■ **SOURCE INFORMATION**:

Lemma register_all_appends (l : list QEMUResetEntry) (s : rstate) :
  register_all l s
  = Ok tt (set_reset_handlers (reset_handlers s ++ l) s).
Proof.
  revert s. induction l as [| re l IH]; intro s; cbn [register_all].
  - rewrite app_nil_r. destruct s; reflexivity.
  - unfold bind at 1. cbv [qemu_register_reset bind get modify].
    rewrite IH. destruct s, re; cbn. rewrite <- app_assoc. reflexivity.
Qed.

(** X8.  With collaborators that return 0 and only record the calls made,
    without a reset hook of the machine: after handlers have been registered
    on an empty list, a reset request served by the next pass makes, in this
    order, the calls [cpu_stop_current], [qemu_notify_event],
    [pause_all_vcpus], [cpu_synchronize_all_states], the handlers in the
    order of their registration, [qapi_event_send_reset],
    [cpu_synchronize_all_post_reset] and [resume_all_vcpus]; the pass returns
    [false], leaves no request pending and keeps the handlers and the run
    state. *)
Theorem reset_pass_runs_handlers_in_registration_order
    (l : list QEMUResetEntry) (s : rstate) :
  no_request s ->
  reset_handlers s = [] ->
  no_reboot s = 0 ->
  current_run_state s <> RUN_STATE_INTERNAL_ERROR ->
  current_run_state s <> RUN_STATE_SHUTDOWN ->
  exists s1 s2 s3,
    register_all l s = Ok tt s1 /\
    qemu_system_reset_request (collaborators := recording_collaborators) s1
      = Ok tt s2 /\
    main_loop_should_exit (collaborators := recording_collaborators) s2
      = Ok false s3 /\
    world s3
    = world s ++ [cpu_stop_current; qemu_notify_event]
      ++ [pause_all_vcpus; cpu_synchronize_all_states]
      ++ map reset_handler l
      ++ [qapi_event_send_reset; cpu_synchronize_all_post_reset;
          resume_all_vcpus] /\
    no_request s3 /\ reset_handlers s3 = l /\
    current_run_state s3 = current_run_state s.
Proof.
  intros (H1 & H2 & H3 & H4 & H5 & H6 & H7 & H8) Hh Hn He Hs.
  destruct s as [cur vr vl tr hs rr sr ss sp pr dr sur wr wm nr ns w].
  cbn in H1, H2, H3, H4, H5, H6, H7, H8, Hh, Hn, He, Hs. subst.
  eexists. eexists. eexists.
  split; [apply register_all_appends |].
  split; [reflexivity |].
  cbn [reset_handlers set_reset_handlers app world current_run_state].
  assert (G : forall A B (a : A) (x y : B), x = y -> (a, x) = (a, y))
    by (intros; subst; reflexivity).
  destruct cur; try contradiction;
    (split;
     [ cbv -[call_reset_handlers app map];
       rewrite call_reset_handlers_recorded;
       cbv -[call_reset_handlers app map];
       reflexivity
     | cbn [world]; split;
       [ rewrite <- !app_assoc; reflexivity
       | split; [repeat split | split; reflexivity] ] ]).
Qed.

End VlRecorded.

(* ===================================================================== *)
(** ** Properties of the checks and of the option parsing at start-up     *)
(* ===================================================================== *)

Section StartupFacts.

Import Startup.

Lemma validate_bootdevices_from_spec (p : string) (bitmap : Z)
    (seen : list Z) :
  (forall k, 0 <= k < 16 -> Z.testbit bitmap k = true <-> In (97 + k) seen) ->
  (fst (validate_bootdevices_from p bitmap) = true <->
   Forall (fun c => 97 <= c <= 112) (c_chars p) /\ NoDup (c_chars p) /\
   forall c, In c (c_chars p) -> ~ In c seen) /\
  (snd (validate_bootdevices_from p bitmap) = None <->
   fst (validate_bootdevices_from p bitmap) = true).
Proof.
  revert bitmap seen. induction p as [| c p IH]; intros bitmap seen Hinv.
  - cbn. repeat split; auto using NoDup_nil.
  - cbn [validate_bootdevices_from c_chars].
    change (char_code "a") with 97. change (char_code "p") with 112.
    destruct (char_code c =? 0) eqn:E0.
    { cbn. repeat split; auto using NoDup_nil. }
    destruct ((char_code c <? 97) || (char_code c >? 112)) eqn:Er.
    { cbn [fst snd]. split; [| split; discriminate].
      split; [discriminate |]. intros (HF & _). exfalso.
      inversion HF as [| ? ? Hc _]; subst.
      apply orb_true_iff in Er. rewrite Z.ltb_lt, Z.gtb_ltb, Z.ltb_lt in Er.
      lia. }
    apply orb_false_iff in Er. rewrite Z.ltb_ge, Z.gtb_ltb, Z.ltb_ge in Er.
    rewrite land_bit_test by lia. rewrite negb_involutive.
    destruct (Z.testbit bitmap (char_code c - 97)) eqn:Eb.
    { cbn [fst snd]. split; [| split; discriminate].
      split; [discriminate |]. intros (_ & _ & Hs). exfalso.
      apply (Hs (char_code c)); [left; reflexivity |].
      replace (char_code c) with (97 + (char_code c - 97)) by lia.
      apply Hinv; [lia | exact Eb]. }
    specialize (IH (Z.lor bitmap (Z.shiftl 1 (char_code c - 97)))
                   (char_code c :: seen)).
    destruct IH as [IH1 IH2].
    { intros k Hk. rewrite Z.lor_spec, Z.shiftl_1_l, Z.pow2_bits_eqb by lia.
      rewrite orb_true_iff, Hinv by lia. cbn [In].
      rewrite Z.eqb_eq. intuition lia. }
    split; [| exact IH2].
    rewrite IH1. split.
    + intros (HF & HN & Hs). split; [| split].
      * constructor; [lia | exact HF].
      * constructor; [| exact HN]. intro Hin. apply (Hs _ Hin). left. reflexivity.
      * intros x [<- | Hin] Hx.
        -- assert (Hb : Z.testbit bitmap (char_code c - 97) = true).
           { apply Hinv; [lia |].
             replace (97 + (char_code c - 97)) with (char_code c) by lia.
             exact Hx. }
           congruence.
        -- apply (Hs _ Hin). right. exact Hx.
    + intros (HF & HN & Hs).
      inversion HF as [| ? ? Hc HF']; subst.
      inversion HN as [| ? ? Hn HN']; subst.
      split; [exact HF' |]. split; [exact HN' |].
      intros x Hin [<- | Hx].
      * contradiction.
      * apply (Hs x); [right; exact Hin | exact Hx].
Qed.

(** X9.  [validate_bootdevices] returns [true] exactly for the strings whose
    characters all lie between 'a' and 'p' and are pairwise different, and it
    prints a diagnostic exactly when it returns [false]. *)
Theorem validate_bootdevices_accepts_distinct_a_to_p (devices : string) :
  (fst (validate_bootdevices devices) = true <->
   Forall (fun c => char_code "a" <= c <= char_code "p") (c_chars devices) /\
   NoDup (c_chars devices)) /\
  (snd (validate_bootdevices devices) = None <->
   fst (validate_bootdevices devices) = true).
Proof.
  unfold validate_bootdevices.
  destruct (validate_bootdevices_from_spec devices 0 []) as [H1 H2].
  { intros k Hk. rewrite Z.bits_0. cbn. split; [discriminate | tauto]. }
  split; [| exact H2].
  rewrite H1. change (char_code "a") with 97. change (char_code "p") with 112.
  cbn [In]. tauto.
Qed.

(** *** The [-smp] option *)

Lemma to_int_small (z : Z) : 0 <= z < 2 ^ 31 -> to_int z = z.
Proof.
  intro H. unfold to_int. rewrite Z.mod_small by lia.
  destruct (Z.ltb_spec z (2 ^ 31)); lia.
Qed.

Lemma to_unsigned_small (z : Z) : 0 <= z < 2 ^ 32 -> to_unsigned z = z.
Proof. intro H. unfold to_unsigned. apply Z.mod_small. exact H. Qed.

Lemma smp_check_accepts (MAX : Z) (v v' : SmpVars) (err : list string) :
  smp_check MAX v = SmpReturn true v' err ->
  smp_cpus v' <= max_cpus v' <= MAX /\ err = [] /\
  smp_cpus v' = smp_cpus v /\ smp_cores v' = smp_cores v /\
  smp_threads v' = smp_threads v /\
  max_cpus v' = (if max_cpus v =? 0 then smp_cpus v else max_cpus v).
Proof.
  unfold smp_check.
  destruct (_ >? MAX) eqn:E1; [discriminate |].
  destruct (_ <? smp_cpus v) eqn:E2; [discriminate |].
  intro H. injection H as <- <-. cbn.
  rewrite Z.gtb_ltb in E1. apply Z.ltb_ge in E1, E2.
  repeat split; assumption.
Qed.

Lemma to_int_nonzero (y : Z) :
  0 <= y < 2 ^ 32 -> to_int (if y >? 0 then y else 1) <> 0.
Proof.
  intro H. destruct (Z.gtb_spec y 0).
  - unfold to_int. rewrite Z.mod_small by lia.
    destruct (Z.ltb_spec y (2 ^ 31)); lia.
  - discriminate.
Qed.

Lemma to_unsigned_range (z : Z) : 0 <= to_unsigned z < 2 ^ 32.
Proof. apply Z.mod_pos_bound. lia. Qed.

Lemma div_range (c d : Z) : 0 <= c -> 0 < d -> 0 <= c / d <= c.
Proof.
  intros Hc Hd. split.
  - apply Z.div_pos; assumption.
  - apply Z.div_le_upper_bound; [assumption | nia].
Qed.

(** X10.  When [smp_parse] returns [true] it has printed nothing and
    [smp_cpus <= max_cpus <= MAX_CPUMASK_BITS]; without options [smp_cpus]
    is unchanged; with options [smp_cores] and [smp_threads] are not 0. *)
Theorem smp_parse_accepts_within_bounds (MAX_CPUMASK_BITS : Z)
    (opts : option SmpOpts) (v v' : SmpVars) (err : list string) :
  smp_parse MAX_CPUMASK_BITS opts v = SmpReturn true v' err ->
  smp_cpus v' <= max_cpus v' <= MAX_CPUMASK_BITS /\ err = [] /\
  (opts = None -> smp_cpus v' = smp_cpus v) /\
  (opts <> None -> smp_cores v' <> 0 /\ smp_threads v' <> 0).
Proof.
  destruct opts as [o |]; cbn [smp_parse].
  - pose proof (to_unsigned_range (opt_cpus o)) as Rc.
    pose proof (to_unsigned_range (opt_sockets o)) as Rs.
    pose proof (to_unsigned_range (opt_cores o)) as Ro.
    pose proof (to_unsigned_range (opt_threads o)) as Rt.
    set (cpus := to_unsigned (opt_cpus o)) in *.
    set (sockets := to_unsigned (opt_sockets o)) in *.
    set (cores := to_unsigned (opt_cores o)) in *.
    set (threads := to_unsigned (opt_threads o)) in *.
    assert (D : forall y, 0 <= y < 2 ^ 32 -> 0 <= (if y >? 0 then y else 1) < 2 ^ 32).
    { intros y Hy. destruct (y >? 0); lia. }
    assert (K : forall c a b,
              0 <= a < 2 ^ 32 -> 0 <= b < 2 ^ 32 ->
              smp_check MAX_CPUMASK_BITS
                (mkSmpVars c (to_int (opt_maxcpus o))
                   (to_int (if a >? 0 then a else 1))
                   (to_int (if b >? 0 then b else 1)))
              = SmpReturn true v' err ->
              smp_cpus v' <= max_cpus v' <= MAX_CPUMASK_BITS /\ err = [] /\
              (Some o = None -> smp_cpus v' = smp_cpus v) /\
              (Some o <> None -> smp_cores v' <> 0 /\ smp_threads v' <> 0)).
    { intros c a b Ha Hb H. apply smp_check_accepts in H.
      destruct H as (H1 & H2 & H3 & H4 & H5 & H6). cbn in H4, H5.
      split; [exact H1 |]. split; [exact H2 |]. split; [discriminate |].
      intros _. rewrite H4, H5. split; apply to_int_nonzero; assumption. }
    destruct ((cpus =? 0) || (sockets =? 0)).
    + apply K; apply D; assumption.
    + destruct (cores =? 0).
      * destruct (to_unsigned _ =? 0) eqn:Ed; [discriminate |].
        apply Z.eqb_neq in Ed.
        match type of Ed with ?d <> 0 =>
          pose proof (to_unsigned_range (sockets * (if threads >? 0 then threads else 1)));
          apply K; [| apply D; assumption]
        end.
        match goal with |- _ <= cpus / ?d < _ =>
          pose proof (div_range cpus d); lia end.
      * destruct (to_unsigned _ =? 0) eqn:Ed; [discriminate |].
        apply Z.eqb_neq in Ed.
        pose proof (to_unsigned_range (cores * sockets)).
        apply K; [assumption |].
        match goal with |- _ <= cpus / ?d < _ =>
          pose proof (div_range cpus d); lia end.
  - intro H. apply smp_check_accepts in H.
    destruct H as (H1 & H2 & H3 & _).
    split; [exact H1 |]. split; [exact H2 |]. split; [intros _; exact H3 |].
    intro Hn. contradiction.
Qed.

Lemma smp_check_returns (MAX : Z) (v : SmpVars) :
  let m := if max_cpus v =? 0 then smp_cpus v else max_cpus v in
  exists ok err,
    smp_check MAX v
    = SmpReturn ok (mkSmpVars (smp_cpus v) m (smp_cores v) (smp_threads v)) err /\
    (ok = true <-> smp_cpus v <= m <= MAX).
Proof.
  intro m. unfold smp_check. fold m.
  destruct (Z.gtb_spec m MAX).
  - eexists. eexists. split; [reflexivity |]. split; [discriminate | lia].
  - destruct (Z.ltb_spec m (smp_cpus v)).
    + eexists. eexists. split; [reflexivity |]. split; [discriminate | lia].
    + eexists. eexists. split; [reflexivity |]. split; [lia | reflexivity].
Qed.

Lemma default_small (y : Z) :
  0 <= y < 2 ^ 31 ->
  to_int (if y >? 0 then y else 1) = Z.max 1 y /\
  (if y >? 0 then y else 1) = Z.max 1 y.
Proof.
  intro H. destruct (Z.gtb_spec y 0).
  - rewrite to_int_small by lia. lia.
  - rewrite to_int_small by lia. lia.
Qed.

Lemma smp_parse_small_options (MAX_CPUMASK_BITS : Z) (o : SmpOpts)
    (v : SmpVars) :
  0 <= opt_cpus o < 2 ^ 31 ->
  0 <= opt_sockets o -> 0 <= opt_cores o -> 0 <= opt_threads o ->
  0 <= opt_maxcpus o < 2 ^ 31 ->
  Z.max 1 (opt_cores o) * Z.max 1 (opt_threads o) * Z.max 1 (opt_sockets o)
    < 2 ^ 31 ->
  exists ok v' err,
    smp_parse MAX_CPUMASK_BITS (Some o) v = SmpReturn ok v' err /\
    smp_cpus v'
    = (if opt_cpus o =? 0
       then Z.max 1 (opt_cores o) * Z.max 1 (opt_threads o)
            * Z.max 1 (opt_sockets o)
       else opt_cpus o) /\
    max_cpus v'
    = (if opt_maxcpus o =? 0 then smp_cpus v' else opt_maxcpus o) /\
    1 <= smp_cpus v' /\ 1 <= smp_cores v' /\ 1 <= smp_threads v' /\
    (ok = true <-> smp_cpus v' <= max_cpus v' <= MAX_CPUMASK_BITS).
Proof.
  destruct o as [cpus sockets cores threads maxcpus].
  cbn [opt_cpus opt_sockets opt_cores opt_threads opt_maxcpus].
  intros Hc Hs Ho Ht Hm Hp.
  assert (Bs : sockets < 2 ^ 31) by nia.
  assert (Bo : cores < 2 ^ 31) by nia.
  assert (Bt : threads < 2 ^ 31) by nia.
  cbn [smp_parse opt_cpus opt_sockets opt_cores opt_threads opt_maxcpus].
  cbv zeta.
  rewrite !(to_unsigned_small cpus), !(to_unsigned_small sockets),
    !(to_unsigned_small cores), !(to_unsigned_small threads) by lia.
  assert (K : forall c a b,
            1 <= c < 2 ^ 31 -> 0 <= a < 2 ^ 31 -> 0 <= b < 2 ^ 31 ->
            exists ok v' err,
              smp_check MAX_CPUMASK_BITS
                (mkSmpVars (to_int c) (to_int maxcpus)
                   (to_int (if a >? 0 then a else 1))
                   (to_int (if b >? 0 then b else 1)))
              = SmpReturn ok v' err /\
              smp_cpus v' = c /\
              max_cpus v' = (if maxcpus =? 0 then smp_cpus v' else maxcpus) /\
              1 <= smp_cpus v' /\ 1 <= smp_cores v' /\ 1 <= smp_threads v' /\
              (ok = true <-> smp_cpus v' <= max_cpus v' <= MAX_CPUMASK_BITS)).
  { intros c a b Hc' Ha Hb.
    destruct (smp_check_returns MAX_CPUMASK_BITS
                (mkSmpVars (to_int c) (to_int maxcpus)
                   (to_int (if a >? 0 then a else 1))
                   (to_int (if b >? 0 then b else 1))))
      as (ok & err & E & Hok).
    exists ok. eexists. exists err. split; [exact E |].
    cbn [smp_cpus max_cpus smp_cores smp_threads] in *.
    rewrite (proj1 (default_small a Ha)), (proj1 (default_small b Hb)).
    rewrite !to_int_small in * by lia.
    split; [reflexivity |]. split; [reflexivity |].
    split; [lia |]. split; [lia |]. split; [lia |]. exact Hok. }
  destruct (Z.eqb_spec cpus 0) as [-> | Hc0]; cbn [orb].
  - rewrite !(proj2 (default_small _ (conj Hs Bs))),
      !(proj2 (default_small _ (conj Ho Bo))),
      !(proj2 (default_small _ (conj Ht Bt))).
    rewrite to_unsigned_small by nia.
    destruct (K (Z.max 1 cores * Z.max 1 threads * Z.max 1 sockets)
                (Z.max 1 cores) (Z.max 1 threads)) as (ok & v' & err & H);
      [nia | lia | lia |].
    exists ok, v', err. exact H.
  - destruct (Z.eqb_spec sockets 0) as [-> | Hs0].
    + rewrite !(proj2 (default_small _ (conj Ho Bo))),
        !(proj2 (default_small _ (conj Ht Bt))).
      destruct (K cpus (Z.max 1 cores) (Z.max 1 threads)) as (ok & v' & err & H);
        [lia | lia | lia |].
      exists ok, v', err. exact H.
    + destruct (Z.eqb_spec cores 0) as [-> | Ho0].
      * rewrite !(proj2 (default_small _ (conj Ht Bt))).
        rewrite to_unsigned_small by nia.
        destruct (Z.eqb_spec (sockets * Z.max 1 threads) 0) as [E | _]; [nia |].
        pose proof (div_range cpus (sockets * Z.max 1 threads)).
        destruct (K cpus (cpus / (sockets * Z.max 1 threads)) (Z.max 1 threads))
          as (ok & v' & err & H'); [lia | nia | lia |].
        exists ok, v', err. exact H'.
      * rewrite to_unsigned_small by nia.
        destruct (Z.eqb_spec (cores * sockets) 0) as [E | _]; [nia |].
        pose proof (div_range cpus (cores * sockets)).
        destruct (K cpus cores (cpus / (cores * sockets)))
          as (ok & v' & err & H'); [lia | lia | nia |].
        exists ok, v', err. exact H'.
Qed.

■ **YOUR TASK**: Both the line containing "Proof. apply Z.mod_pos_bound. lia. Qed." and the line containing "set (threads := to_unsigned" belong in the answer. Print them and every line above that falls between them exactly, and no others.

■ **RESPONSE**:
Proof. apply Z.mod_pos_bound. lia. Qed.

Lemma div_range (c d : Z) : 0 <= c -> 0 < d -> 0 <= c / d <= c.
Proof.
  intros Hc Hd. split.
  - apply Z.div_pos; assumption.
  - apply Z.div_le_upper_bound; [assumption | nia].
Qed.

(** X10.  When [smp_parse] returns [true] it has printed nothing and
    [smp_cpus <= max_cpus <= MAX_CPUMASK_BITS]; without options [smp_cpus]
    is unchanged; with options [smp_cores] and [smp_threads] are not 0. *)
Theorem smp_parse_accepts_within_bounds (MAX_CPUMASK_BITS : Z)
    (opts : option SmpOpts) (v v' : SmpVars) (err : list string) :
  smp_parse MAX_CPUMASK_BITS opts v = SmpReturn true v' err ->
  smp_cpus v' <= max_cpus v' <= MAX_CPUMASK_BITS /\ err = [] /\
  (opts = None -> smp_cpus v' = smp_cpus v) /\
  (opts <> None -> smp_cores v' <> 0 /\ smp_threads v' <> 0).
Proof.
  destruct opts as [o |]; cbn [smp_parse].
  - pose proof (to_unsigned_range (opt_cpus o)) as Rc.
    pose proof (to_unsigned_range (opt_sockets o)) as Rs.
    pose proof (to_unsigned_range (opt_cores o)) as Ro.
    pose proof (to_unsigned_range (opt_threads o)) as Rt.
    set (cpus := to_unsigned (opt_cpus o)) in *.
    set (sockets := to_unsigned (opt_sockets o)) in *.
    set (cores := to_unsigned (opt_cores o)) in *.
    set (threads := to_unsigned (opt_threads o)) in *.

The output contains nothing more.